Brief
For each line below that includes the string "transpose", show the whole line.

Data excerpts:
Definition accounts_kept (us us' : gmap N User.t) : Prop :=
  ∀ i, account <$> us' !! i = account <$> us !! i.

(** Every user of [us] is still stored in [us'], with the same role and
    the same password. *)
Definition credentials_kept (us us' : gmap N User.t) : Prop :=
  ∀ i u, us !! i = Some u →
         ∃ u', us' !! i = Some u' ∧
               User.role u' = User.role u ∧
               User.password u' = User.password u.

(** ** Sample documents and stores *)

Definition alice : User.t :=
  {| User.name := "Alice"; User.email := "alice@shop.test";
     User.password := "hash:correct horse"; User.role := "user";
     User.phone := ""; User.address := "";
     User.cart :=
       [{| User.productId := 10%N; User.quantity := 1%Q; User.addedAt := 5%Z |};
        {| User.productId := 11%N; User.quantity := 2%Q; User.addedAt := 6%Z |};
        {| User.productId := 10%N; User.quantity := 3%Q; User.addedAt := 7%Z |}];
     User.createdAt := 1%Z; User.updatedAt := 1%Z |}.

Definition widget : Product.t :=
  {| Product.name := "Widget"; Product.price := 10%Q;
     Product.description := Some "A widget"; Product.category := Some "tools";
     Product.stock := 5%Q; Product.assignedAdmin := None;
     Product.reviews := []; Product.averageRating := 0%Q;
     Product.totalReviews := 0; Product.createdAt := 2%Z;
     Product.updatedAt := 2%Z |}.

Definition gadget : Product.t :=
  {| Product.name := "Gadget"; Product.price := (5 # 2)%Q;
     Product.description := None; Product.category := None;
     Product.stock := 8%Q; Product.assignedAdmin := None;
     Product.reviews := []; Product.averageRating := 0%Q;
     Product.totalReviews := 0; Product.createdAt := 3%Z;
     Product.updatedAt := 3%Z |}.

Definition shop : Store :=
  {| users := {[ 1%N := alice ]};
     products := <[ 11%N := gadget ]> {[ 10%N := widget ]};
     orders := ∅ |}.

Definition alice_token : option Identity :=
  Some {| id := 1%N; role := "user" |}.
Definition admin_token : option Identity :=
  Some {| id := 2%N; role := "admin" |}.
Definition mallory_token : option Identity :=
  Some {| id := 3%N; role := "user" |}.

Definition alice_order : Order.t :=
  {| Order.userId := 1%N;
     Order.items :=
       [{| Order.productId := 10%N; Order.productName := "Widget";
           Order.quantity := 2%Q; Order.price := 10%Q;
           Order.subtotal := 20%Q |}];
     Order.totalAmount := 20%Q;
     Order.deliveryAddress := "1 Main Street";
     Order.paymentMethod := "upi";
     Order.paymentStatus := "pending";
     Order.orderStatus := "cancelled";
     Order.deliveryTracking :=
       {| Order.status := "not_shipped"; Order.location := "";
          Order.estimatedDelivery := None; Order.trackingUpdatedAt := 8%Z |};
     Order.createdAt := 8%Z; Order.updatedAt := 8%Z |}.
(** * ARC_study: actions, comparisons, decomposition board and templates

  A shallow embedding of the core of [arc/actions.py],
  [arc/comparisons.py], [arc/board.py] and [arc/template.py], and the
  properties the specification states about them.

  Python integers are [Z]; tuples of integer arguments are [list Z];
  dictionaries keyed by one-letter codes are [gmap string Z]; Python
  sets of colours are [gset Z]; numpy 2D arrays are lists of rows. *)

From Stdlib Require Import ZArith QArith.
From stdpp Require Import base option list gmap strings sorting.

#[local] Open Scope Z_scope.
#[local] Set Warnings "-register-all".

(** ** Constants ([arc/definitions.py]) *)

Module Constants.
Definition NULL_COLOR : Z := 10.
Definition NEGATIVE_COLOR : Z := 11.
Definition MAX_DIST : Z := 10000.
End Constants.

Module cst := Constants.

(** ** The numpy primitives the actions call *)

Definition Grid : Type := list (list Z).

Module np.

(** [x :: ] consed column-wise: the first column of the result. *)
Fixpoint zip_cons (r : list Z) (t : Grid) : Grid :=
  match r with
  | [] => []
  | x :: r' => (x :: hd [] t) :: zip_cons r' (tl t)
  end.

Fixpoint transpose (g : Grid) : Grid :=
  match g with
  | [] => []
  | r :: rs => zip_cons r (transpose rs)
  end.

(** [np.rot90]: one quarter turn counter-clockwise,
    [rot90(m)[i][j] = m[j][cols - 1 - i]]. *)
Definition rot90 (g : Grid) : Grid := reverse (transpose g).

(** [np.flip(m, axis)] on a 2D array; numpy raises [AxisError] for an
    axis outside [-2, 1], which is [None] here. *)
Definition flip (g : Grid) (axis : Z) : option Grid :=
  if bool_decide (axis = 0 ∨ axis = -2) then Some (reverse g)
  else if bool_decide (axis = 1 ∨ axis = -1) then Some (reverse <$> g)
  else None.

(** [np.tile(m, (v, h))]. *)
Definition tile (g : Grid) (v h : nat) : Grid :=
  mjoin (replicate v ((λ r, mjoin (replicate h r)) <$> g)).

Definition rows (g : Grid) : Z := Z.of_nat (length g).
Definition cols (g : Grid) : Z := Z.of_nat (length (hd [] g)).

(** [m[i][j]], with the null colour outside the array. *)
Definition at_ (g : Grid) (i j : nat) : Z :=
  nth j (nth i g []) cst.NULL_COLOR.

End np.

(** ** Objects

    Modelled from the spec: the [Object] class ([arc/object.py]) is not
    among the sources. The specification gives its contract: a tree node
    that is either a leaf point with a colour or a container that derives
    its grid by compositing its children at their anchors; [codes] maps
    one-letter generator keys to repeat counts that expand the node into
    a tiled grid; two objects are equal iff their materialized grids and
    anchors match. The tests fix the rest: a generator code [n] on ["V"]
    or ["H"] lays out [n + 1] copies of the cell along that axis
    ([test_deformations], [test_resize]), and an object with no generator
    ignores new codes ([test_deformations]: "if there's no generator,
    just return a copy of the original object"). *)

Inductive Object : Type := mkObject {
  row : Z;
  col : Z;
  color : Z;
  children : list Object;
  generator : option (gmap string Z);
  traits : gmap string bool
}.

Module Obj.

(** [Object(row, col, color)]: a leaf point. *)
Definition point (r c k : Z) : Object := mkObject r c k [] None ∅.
...
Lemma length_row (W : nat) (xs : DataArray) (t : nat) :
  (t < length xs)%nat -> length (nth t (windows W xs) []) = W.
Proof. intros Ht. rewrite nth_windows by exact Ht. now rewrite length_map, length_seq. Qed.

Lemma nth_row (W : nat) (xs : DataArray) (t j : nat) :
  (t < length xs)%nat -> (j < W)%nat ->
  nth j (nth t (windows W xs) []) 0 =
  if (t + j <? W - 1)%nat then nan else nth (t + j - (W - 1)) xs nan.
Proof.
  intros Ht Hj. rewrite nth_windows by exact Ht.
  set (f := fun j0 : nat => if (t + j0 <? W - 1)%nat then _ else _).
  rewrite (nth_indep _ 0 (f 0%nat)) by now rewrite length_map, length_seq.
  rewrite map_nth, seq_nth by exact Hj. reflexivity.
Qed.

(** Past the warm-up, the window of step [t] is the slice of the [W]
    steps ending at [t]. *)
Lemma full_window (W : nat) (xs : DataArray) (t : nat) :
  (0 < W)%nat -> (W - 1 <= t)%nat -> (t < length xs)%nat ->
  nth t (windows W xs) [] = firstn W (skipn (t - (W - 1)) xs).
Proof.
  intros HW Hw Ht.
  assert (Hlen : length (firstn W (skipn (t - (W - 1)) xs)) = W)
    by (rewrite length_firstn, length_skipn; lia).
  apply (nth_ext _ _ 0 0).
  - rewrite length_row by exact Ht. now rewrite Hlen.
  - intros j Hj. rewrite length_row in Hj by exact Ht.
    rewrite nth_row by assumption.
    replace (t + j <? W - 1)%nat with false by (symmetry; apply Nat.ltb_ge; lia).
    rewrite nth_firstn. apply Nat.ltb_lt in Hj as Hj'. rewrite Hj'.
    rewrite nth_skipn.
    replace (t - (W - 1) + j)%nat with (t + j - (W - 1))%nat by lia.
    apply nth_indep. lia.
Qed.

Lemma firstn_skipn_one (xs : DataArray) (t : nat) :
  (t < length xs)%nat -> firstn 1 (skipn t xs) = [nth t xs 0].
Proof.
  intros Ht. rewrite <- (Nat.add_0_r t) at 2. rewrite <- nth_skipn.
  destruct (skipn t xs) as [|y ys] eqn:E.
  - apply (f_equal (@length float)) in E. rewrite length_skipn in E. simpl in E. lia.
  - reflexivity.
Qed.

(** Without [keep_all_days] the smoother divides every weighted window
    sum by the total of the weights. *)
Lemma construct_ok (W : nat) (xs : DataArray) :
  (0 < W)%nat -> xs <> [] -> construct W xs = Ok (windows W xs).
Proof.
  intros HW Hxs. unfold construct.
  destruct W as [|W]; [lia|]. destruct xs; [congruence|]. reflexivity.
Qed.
==
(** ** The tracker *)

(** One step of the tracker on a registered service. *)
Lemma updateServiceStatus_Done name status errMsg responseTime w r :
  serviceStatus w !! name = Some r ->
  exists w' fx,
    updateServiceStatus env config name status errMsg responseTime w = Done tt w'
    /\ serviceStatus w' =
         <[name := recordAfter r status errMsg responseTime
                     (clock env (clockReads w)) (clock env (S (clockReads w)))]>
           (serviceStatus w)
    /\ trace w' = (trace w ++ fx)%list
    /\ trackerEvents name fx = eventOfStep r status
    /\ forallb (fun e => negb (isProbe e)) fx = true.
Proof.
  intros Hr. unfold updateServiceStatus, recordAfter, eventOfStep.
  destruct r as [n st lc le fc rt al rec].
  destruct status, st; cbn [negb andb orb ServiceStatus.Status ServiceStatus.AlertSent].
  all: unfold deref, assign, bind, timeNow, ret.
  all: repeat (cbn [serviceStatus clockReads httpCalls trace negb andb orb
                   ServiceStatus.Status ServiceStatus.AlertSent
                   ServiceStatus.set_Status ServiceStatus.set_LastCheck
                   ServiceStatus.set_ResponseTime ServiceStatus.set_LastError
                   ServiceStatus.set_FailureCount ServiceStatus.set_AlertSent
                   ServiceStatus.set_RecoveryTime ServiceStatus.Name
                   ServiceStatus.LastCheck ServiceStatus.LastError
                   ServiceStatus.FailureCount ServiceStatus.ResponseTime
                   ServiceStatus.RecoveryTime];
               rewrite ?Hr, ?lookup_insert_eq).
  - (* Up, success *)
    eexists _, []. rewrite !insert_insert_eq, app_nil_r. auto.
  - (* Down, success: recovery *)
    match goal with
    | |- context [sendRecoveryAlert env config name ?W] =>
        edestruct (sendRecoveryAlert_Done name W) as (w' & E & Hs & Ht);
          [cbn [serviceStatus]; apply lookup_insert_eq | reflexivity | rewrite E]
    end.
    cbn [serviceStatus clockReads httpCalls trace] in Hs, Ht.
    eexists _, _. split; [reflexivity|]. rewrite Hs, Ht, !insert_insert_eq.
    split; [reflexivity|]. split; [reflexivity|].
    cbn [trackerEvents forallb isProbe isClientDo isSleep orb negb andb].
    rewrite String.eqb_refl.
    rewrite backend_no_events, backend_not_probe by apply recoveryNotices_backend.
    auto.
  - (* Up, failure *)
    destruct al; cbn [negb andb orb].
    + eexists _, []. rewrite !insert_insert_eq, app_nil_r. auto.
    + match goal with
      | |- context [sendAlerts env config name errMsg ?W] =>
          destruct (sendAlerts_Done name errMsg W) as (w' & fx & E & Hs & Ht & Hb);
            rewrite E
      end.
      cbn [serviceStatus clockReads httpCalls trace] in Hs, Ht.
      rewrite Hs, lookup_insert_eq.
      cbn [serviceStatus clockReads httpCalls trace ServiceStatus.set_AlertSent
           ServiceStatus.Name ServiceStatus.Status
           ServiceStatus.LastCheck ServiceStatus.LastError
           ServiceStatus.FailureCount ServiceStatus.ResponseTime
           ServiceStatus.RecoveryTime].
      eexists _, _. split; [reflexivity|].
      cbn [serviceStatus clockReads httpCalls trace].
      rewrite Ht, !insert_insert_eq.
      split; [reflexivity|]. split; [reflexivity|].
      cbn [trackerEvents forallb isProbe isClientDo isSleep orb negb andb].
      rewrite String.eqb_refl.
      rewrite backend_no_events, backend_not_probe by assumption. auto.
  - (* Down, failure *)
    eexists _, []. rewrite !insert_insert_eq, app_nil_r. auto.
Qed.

Exercise answer
Fixpoint transpose (g : Grid) : Grid :=
  | r :: rs => zip_cons r (transpose rs)
Definition rot90 (g : Grid) : Grid := reverse (transpose g).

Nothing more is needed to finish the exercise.